# did stalls like this really exsit?



## minister man (Dec 19, 2013)

I was watching an old movie and at the 'livery stable they had narrow stalls, they backed the horse into it and closed the gate. It was like a straight stall where the horses faced the alley and were not tied. Did they really keep horses like that? anyone very seen a set up like that?


----------



## littlebird (Jan 22, 2014)

Yes. Many stalls earlier in the 20th century and before were very narrow and confining. In many stalls the horse's head would be tied.


Edit: Here! I found a picture!








And here's the site I got it from: http://www.coppercountryexplorer.com/2008/07/the-horse-barn/


----------



## Midnite711 (May 30, 2014)

A barn I used to work at had those, they were specifically used for feeding only, since it was an Appaloosa breeding stable it kept them all separated while eating. They were smart too, the same horses always went to the same little stall to eat, and a rope was put up behind them until they were all done.


----------



## tinyliny (Oct 31, 2009)

Horses that lived in London or Paris or New York lived in such situations. It was very normal. Box stalls were a luxury.


----------



## verona1016 (Jul 3, 2011)

I know of a breeding barn near me that uses standing stalls like littlebird's picture for their broodmares. They're usually out in the field but get brought in for bad weather. They rotate the broodmares between the standing stalls and any open box stalls if they're in for more than just the day since horses need to lay down to get deep sleep. They don't have enough box stalls for all the broodmares at once.


----------



## franknbeans (Jun 7, 2007)

OP-you said they BACK them in? Standing stalls they are face first, not backed in.


----------



## DancingArabian (Jul 15, 2011)

There's a barn I went to when I was little that had those. They called those stalls standing stalls but the horses were led in, not backed in, so butts were to the aisle. You would think they would kick each other constantly but they were really polite and could actually back out of the stall, still tied, and lay down, though most just lay in their spots (no idea how they stood up but they did).
_Posted via Mobile Device_


----------



## minister man (Dec 19, 2013)

thank-you for the pictures and the info, but those stalls are quite common around here, and not what I saw. These ones the horses back into, facing the aisle and there was a gate that closed them into it. They didn't seem to tie them, but they didn't turn around. Anyhow, it might have just made for interesting TV, I don't know.


----------



## DancingArabian (Jul 15, 2011)

Like these?

http://www.candwhorsetrans.com/assets_d/38019/editor_files/images/stallandhalf.jpg
_Posted via Mobile Device_


----------



## minister man (Dec 19, 2013)

Yes, more like that. The ones on TV had wooden gates across the front, but that was the general idea


----------



## DancingArabian (Jul 15, 2011)

They are standing stalls. I wouldn't think they're very popular anymore for general boarding but some horse transporters will have them.
_Posted via Mobile Device_


----------



## cakemom (Jul 4, 2010)

_Posted via Mobile Device_


----------



## Allison Finch (Oct 21, 2009)

As CM said, they are still used today, though backed in stalls are usually only short stay stalls, as there is no manger.
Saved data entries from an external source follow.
(* ===== verification/TaskGraph.v ===== *)
(** * The task graph projector

    [src/task-graph/task-graph-projector.ts]: the fold of the session's graph
    events into graph revisions with their decision and execution status.
    Revisions are mutable objects shared by [revisions], [byKey] and the three
    [current...] variables; they live in the list [revisions] and everything
    else holds an index. *)

From S2P Require Import Prelude JsString CanonicalJson Domain Events TaskState Schemas TaskGraphSchema.
#[local] Open Scope Z_scope.

(** ** Data *)

Inductive TaskGraphStatus : Type :=
| g_draft | g_approved | g_queued | g_running | g_waiting_for_user | g_awaiting_integration
| g_completed | g_blocked | g_cancelled | g_failed | g_rejected | g_stale | g_superseded.
#[export] Instance TaskGraphStatus_eq : EqDecision TaskGraphStatus.
Proof. solve_decision. Defined.

Record MutableRevision : Type := {
  mr_approvedEventId : option string;
  mr_artifact : ArtifactRef;
  mr_binding : TaskGraphBinding;
  mr_content : TaskGraphRevisionContent;
  mr_createdEventId : string;
  mr_decisionEventId : option string;
  mr_graphId : string;
  mr_graphSha256 : string;
  mr_revision : Z;
  mr_status : TaskGraphStatus;
  mr_terminalEventId : option string;
}.
#[export] Instance MutableRevision_eta : Eta MutableRevision := fun r =>
  Build_MutableRevision (mr_approvedEventId r) (mr_artifact r) (mr_binding r) (mr_content r)
    (mr_createdEventId r) (mr_decisionEventId r) (mr_graphId r) (mr_graphSha256 r) (mr_revision r)
    (mr_status r) (mr_terminalEventId r).

(** [TaskGraphRevisionRefV1] *)
Record TaskGraphRevisionRef : Type := {
  tgr_graphId : string;
  tgr_revision : Z;
  tgr_graphSha256 : string;
  tgr_binding : TaskGraphBinding;
}.

Record TaskGraphProjection : Type := {
  tgp_tracked : bool;   (* trackingMode === "phase19" *)
  tgp_currentDraft : option TaskGraphRevisionRef;
  tgp_currentApproved : option TaskGraphRevisionRef;
  tgp_currentExecution : option TaskGraphRevisionRef;
  tgp_revisions : list MutableRevision;
  tgp_lastSessionSeq : Z;
}.

(** The [TaskGraphError] codes the projector throws, and the errors of the
    content identity it recomputes. *)
Inductive GraphProjectionError : Type :=
| graph_revision_conflict | graph_artifact_invalid | graph_binding_stale
| graph_decision_conflict | graph_not_approved | graph_content (error : GraphParseError).

(** The local variables of [project]. *)
Record GraphState : Type := {
  gs_revisions : list MutableRevision;
  gs_byKey : gmap (string * Z) nat;
  gs_draft : option nat;
  gs_approved : option nat;
  gs_execution : option nat;
}.
#[export] Instance GraphState_eta : Eta GraphState := fun r =>
  Build_GraphState (gs_revisions r) (gs_byKey r) (gs_draft r) (gs_approved r) (gs_execution r).

Definition graph_init : GraphState :=
  {| gs_revisions := []; gs_byKey := ∅; gs_draft := None; gs_approved := None; gs_execution := None |}.

(** [ref] *)
Definition graphRefOf (revision : MutableRevision) : TaskGraphRevisionRef := {|
  tgr_graphId := mr_graphId revision; tgr_revision := mr_revision revision;
  tgr_graphSha256 := mr_graphSha256 revision; tgr_binding := mr_binding revision |}.

(** [byKey.get(key(id, revision))], with the revision's place in the store. *)
Definition getRevision (st : GraphState) (graphId : string) (revision : Z) : option (nat * MutableRevision) :=
  match gs_byKey st !! (graphId, revision) with
  | Some i => match gs_revisions st !! i with Some r => Some (i, r) | None => None end
  | None => None
  end.

(** The inner function [exact]. *)
Definition exactRevision (st : GraphState) (target : GraphRef)
  : result GraphProjectionError (nat * MutableRevision) :=
  match getRevision st (gr_graph_id target) (gr_graph_revision target) with
  | Some (i, found) =>
      if mr_graphSha256 found === gr_graph_sha256 target then Ok (i, found)
      else Err graph_revision_conflict
  | None => Err graph_revision_conflict
  end.

Definition updateRevision (i : nat) (f : MutableRevision -> MutableRevision) (st : GraphState) : GraphState :=
  st <| gs_revisions ::= alter f i |>.

Definition setStatus (status : TaskGraphStatus) (r : MutableRevision) : MutableRevision :=
  r <| mr_status := status |>.

(** A revision as [proposed] and [replaced] create it. *)
Definition newRevision (event : DecodedStoredEvent) (target : GraphRef) (data : GraphRevisionData)
    (content : TaskGraphRevisionContent) : MutableRevision := {|
  mr_approvedEventId := None; mr_artifact := grd_artifact data; mr_binding := grd_binding data;
  mr_content := content; mr_createdEventId := eventId event; mr_decisionEventId := None;
  mr_graphId := gr_graph_id target; mr_graphSha256 := gr_graph_sha256 target;
  mr_revision := gr_graph_revision target; mr_status := g_draft; mr_terminalEventId := None |}.

(** [revisions.push(created); byKey.set(...); currentDraft = created] *)
Definition pushRevision (created : MutableRevision) (st : GraphState) : GraphState :=
  let i := length (gs_revisions st) in
  st <| gs_revisions := gs_revisions st ++ [created] |>
     <| gs_byKey ::= <[(mr_graphId created, mr_revision created) := i]> |>
     <| gs_draft := Some i |>.

Definition clearIf (i : nat) (o : option nat) : option nat := if o === Some i then None else o.

Definition statusIn (l : list TaskGraphStatus) (r : MutableRevision) : bool := bool_decide (mr_status r ∈ l).

Definition terminalGraphStatus (s : GraphTerminalStatus) : TaskGraphStatus :=
  match s with
  | gt_completed => g_completed | gt_blocked => g_blocked | gt_cancelled => g_cancelled
  | gt_failed => g_failed | gt_stale => g_stale | gt_awaiting_integration => g_awaiting_integration
  end.

(** The statuses of a graph that was handed to the scheduler and has not ended. *)
Definition ACTIVE_STATUSES : list TaskGraphStatus :=
  [g_queued; g_running; g_waiting_for_user; g_awaiting_integration].

Section Project.
Context (isUuid : jstring -> bool) (localeLower : jstring -> jstring) (localeLe : jstring -> jstring -> bool).
Context (sha256 : jstring -> string) (fuel : nat).

Definition identity (content : TaskGraphRevisionContent)
  : result GraphProjectionError (TaskGraphRevisionContent * string) :=
  match canonicalTaskGraphIdentity isUuid localeLower localeLe sha256 fuel content with
  | Ok (content, digest, _) => Ok (content, digest)
  | Err e => Err (graph_content e)
  end.

(** case "task_graph.proposed" *)
Definition proposeGraph (event : DecodedStoredEvent) (target : GraphRef) (data : GraphRevisionData)
    (st : GraphState) : result GraphProjectionError GraphState :=
  _ ← throw_when (match gs_byKey st !! (gr_graph_id target, gr_graph_revision target) with
                  | Some _ => true | None => false end) graph_revision_conflict;
  _ ← throw_when (existsb (fun item => mr_graphId item === gr_graph_id target) (gs_revisions st))
        graph_revision_conflict;
  '(content, digest) ← identity (grd_content data);
  _ ← throw_when ((digest !== gr_graph_sha256 target) ||
                  (gb_sessionId (grd_binding data) !== sessionId event)) graph_artifact_invalid;
  Ok (pushRevision (newRevision event target data content) st).

(** case "task_graph.replaced" *)
Definition replaceGraph (event : DecodedStoredEvent) (target : GraphRef) (base_revision : Z)
    (base_sha256 : string) (data : GraphRevisionData) (st : GraphState)
  : result GraphProjectionError GraphState :=
  match getRevision st (gr_graph_id target) base_revision with
  | None => Err graph_revision_conflict
  | Some (i, base) =>
      _ ← throw_when ((mr_graphSha256 base !== base_sha256) ||
                      negb (statusIn [g_draft; g_approved] base) ||
                      (gs_execution st !== None)) graph_revision_conflict;
      _ ← throw_when ((gr_graph_revision target !== mr_revision base + 1) ||
                      match gs_byKey st !! (gr_graph_id target, gr_graph_revision target) with
                      | Some _ => true | None => false end) graph_revision_conflict;
      '(content, digest) ← identity (grd_content data);
      _ ← throw_when ((digest !== gr_graph_sha256 target) || (grd_binding data !== mr_binding base))
            graph_binding_stale;
      let st := updateRevision i (setStatus g_superseded) st in
      let st := st <| gs_approved := clearIf i (gs_approved st) |> in
      Ok (pushRevision (newRevision event target data content) st)
  end.

(** The checks shared by the two decisions. *)
Definition draftDecision (target : GraphRef) (revision_event_id : string) (st : GraphState)
  : result GraphProjectionError (nat * MutableRevision) :=
  '(i, revision) ← exactRevision st target;
  _ ← throw_when ((mr_status revision !== g_draft) || (gs_draft st !== Some i) ||
                  (mr_decisionEventId revision !== None)) graph_decision_conflict;
  _ ← throw_when (revision_event_id !== mr_createdEventId revision) graph_decision_conflict;
  Ok (i, revision).

(** The [switch] of the loop. *)
Definition graph_event (event : DecodedStoredEvent) (target : GraphRef) (g : GraphEvent) (st : GraphState)
  : result GraphProjectionError GraphState :=
  match g with
  | GraphProposed data => proposeGraph event target data st
  | GraphReplaced base_revision base_sha256 data =>
      replaceGraph event target base_revision base_sha256 data st
  | GraphApproved revision_event_id =>
      '(i, _) ← draftDecision target revision_event_id st;
      Ok (updateRevision i (fun r => r <| mr_status := g_approved |>
            <| mr_approvedEventId := Some (eventId event) |>
            <| mr_decisionEventId := Some (eventId event) |>) st
          <| gs_draft := None |> <| gs_approved := Some i |>)
  | GraphRejected revision_event_id =>
      '(i, _) ← draftDecision target revision_event_id st;
      Ok (updateRevision i (fun r => r <| mr_status := g_rejected |>
            <| mr_decisionEventId := Some (eventId event) |>) st
          <| gs_draft := None |>)
  | GraphStale =>
      '(i, revision) ← exactRevision st target;
      _ ← throw_when (statusIn [g_completed; g_cancelled; g_failed; g_rejected; g_superseded] revision)
            graph_revision_conflict;
      Ok (updateRevision i (fun r => r <| mr_status := g_stale |>
            <| mr_terminalEventId := Some (eventId event) |>) st
          <| gs_draft ::= clearIf i |> <| gs_approved ::= clearIf i |> <| gs_execution ::= clearIf i |>)
  | GraphEnqueued _ _ _ =>
      '(i, revision) ← exactRevision st target;
      _ ← throw_when (negb (statusIn [g_approved; g_waiting_for_user] revision) ||
                      (gs_approved st !== Some i) ||
                      ((mr_status revision === g_waiting_for_user) && (gs_execution st !== Some i)))
            graph_not_approved;
      Ok (updateRevision i (setStatus g_queued) st <| gs_execution := Some i |>)
  | GraphStarted _ =>
      '(i, revision) ← exactRevision st target;
      _ ← throw_when ((mr_status revision !== g_queued) || (gs_execution st !== Some i))
            graph_revision_conflict;
      Ok (updateRevision i (setStatus g_running) st)
  | GraphWaitingForUser _ =>
      '(i, revision) ← exactRevision st target;
      _ ← throw_when (negb (statusIn [g_queued; g_running] revision)) graph_revision_conflict;
      Ok (updateRevision i (setStatus g_waiting_for_user) st)
  | GraphCancelRequested =>
      '(i, revision) ← exactRevision st target;
      _ ← throw_when (negb (statusIn ACTIVE_STATUSES revision)) graph_decision_conflict;
      Ok st
  | GraphTerminal _ status =>
      '(i, revision) ← exactRevision st target;
      _ ← throw_when (negb (statusIn ACTIVE_STATUSES revision)) graph_revision_conflict;
      Ok (updateRevision i (fun r => r <| mr_status := terminalGraphStatus status |>
            <| mr_terminalEventId := Some (eventId event) |>) st
          <| gs_execution := None |>)
  | NodeRetryRequested _ =>
      '(i, revision) ← exactRevision st target;
      _ ← throw_when (negb (statusIn [g_failed; g_cancelled] revision) || (gs_approved st !== Some i) ||
                      (gs_execution st !== None)) graph_revision_conflict;
      Ok (updateRevision i (fun r => r <| mr_status := g_waiting_for_user |>
            <| mr_terminalEventId := None |>) st
          <| gs_execution := Some i |>)
  | SchedulerLeaseAcquired _ | SchedulerLeaseRecovered _ | AttemptRequested _ | AttemptStarted _ _ _ _
  | AttemptWaitingForUser _ _ | AttemptTerminated _ | NodeSkipped _ _ | BudgetExhausted _ _ => Ok st
  end.

(** One iteration: other events are skipped. *)
Definition graph_step (st : GraphState) (event : DecodedStoredEvent)
  : result GraphProjectionError GraphState :=
  match scope event with
  | SessionScope (GraphEventData target g) => graph_event event target g st
  | _ => Ok st
  end.

Definition runGraphProjector (events : list DecodedStoredEvent) : result GraphProjectionError GraphState :=
  foldM graph_step events graph_init.

Definition derefRevision (st : GraphState) (o : option nat) : option MutableRevision :=
  match o with Some i => gs_revisions st !! i | None => None end.

(** [TaskGraphProjector.project] *)
Definition projectGraph (events : list DecodedStoredEvent) : result GraphProjectionError TaskGraphProjection :=
  st ← runGraphProjector events;
  Ok {| tgp_tracked := negb (length (gs_revisions st) =? 0)%nat;
        tgp_currentDraft := graphRefOf <$> derefRevision st (gs_draft st);
        tgp_currentApproved := graphRefOf <$> derefRevision st (gs_approved st);
        tgp_currentExecution := graphRefOf <$> derefRevision st (gs_execution st);
        tgp_revisions := gs_revisions st;
        tgp_lastSessionSeq := lastSeq events |}.
End Project.

(** ** Is a graph's plan still the current one? *)

Inductive BindingObservation : Type := binding_current | binding_stale | binding_unavailable.

(** [observeTaskGraphBinding] *)
Definition observeTaskGraphBinding (graph : TaskGraphRevisionRef) (state : TaskStateProjection)
  : BindingObservation :=
  if tsp_trackingMode state !== phase16 then binding_unavailable
  else
    match List.find (fun candidate => Some (gc_goalId (mg_content candidate)) === tsp_activeGoalId state)
            (tsp_goals state), tsp_currentApprovedPlan state with
    | Some goal, Some plan =>
        let b := tgr_binding graph in
        if (gc_goalId (mg_content goal) === gb_goalId b) && (gc_revision (mg_content goal) === gb_goalRevision b) &&
           (prr_planId plan === gb_planId b) && (prr_revision plan === gb_planRevision b) &&
           (prr_planSha256 plan === gb_planSha256 b)
        then binding_current else binding_stale
    | _, _ => binding_stale
    end.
Very nice barns may have them.


----------



## JCnGrace (Apr 28, 2013)

The campgrounds in MO where we went trail riding had what we called tie stalls. Much like what Littlebird posted except there wasn't a wooden floor and it was a row of them with a roof but only a manger in front, no wall. I hated them, horses were always getting caught under the manger when they laid down. I can't even count how many times one of those stalls had to be ripped apart to get a horse up over the years. Thankfully, never one of mine but I only used the stall if it started pouring rain, otherwise they were on a high line.


----------



## Saranda (Apr 14, 2011)

I used to work at a lesson barn, where they had several stalls like this. Some had a door or a pole that was pushed across the entrance to close it, in some the horses were tied - including the horse I bought later on. The horses were not happy in these stalls, yet they stood there at least 8 hours a day. I hope that practices have changed there since I left that place...


----------



## CandyCanes (Jul 1, 2013)

oh yes, we still have those in some stables in Ireland.
_Posted via Mobile Device_


----------



## ALegUp (Sep 26, 2013)

When I worked at Disneyland, we had tie stalls for some of the drafts (similar to Allison Finch's pic above, just not as fancy). We had box stalls and large dry paddocks, too. Horses all rotated based on their work schedule. The tie stalls were large enough and well bedded for the horses to lie down. I honestly didn't think tie stalls are all that unusual. Is it the most optimum option for horsekeeping? Maybe not, but in a limited space, with proper management and alternative options for rotation, I don't see it as that big of a deal.


----------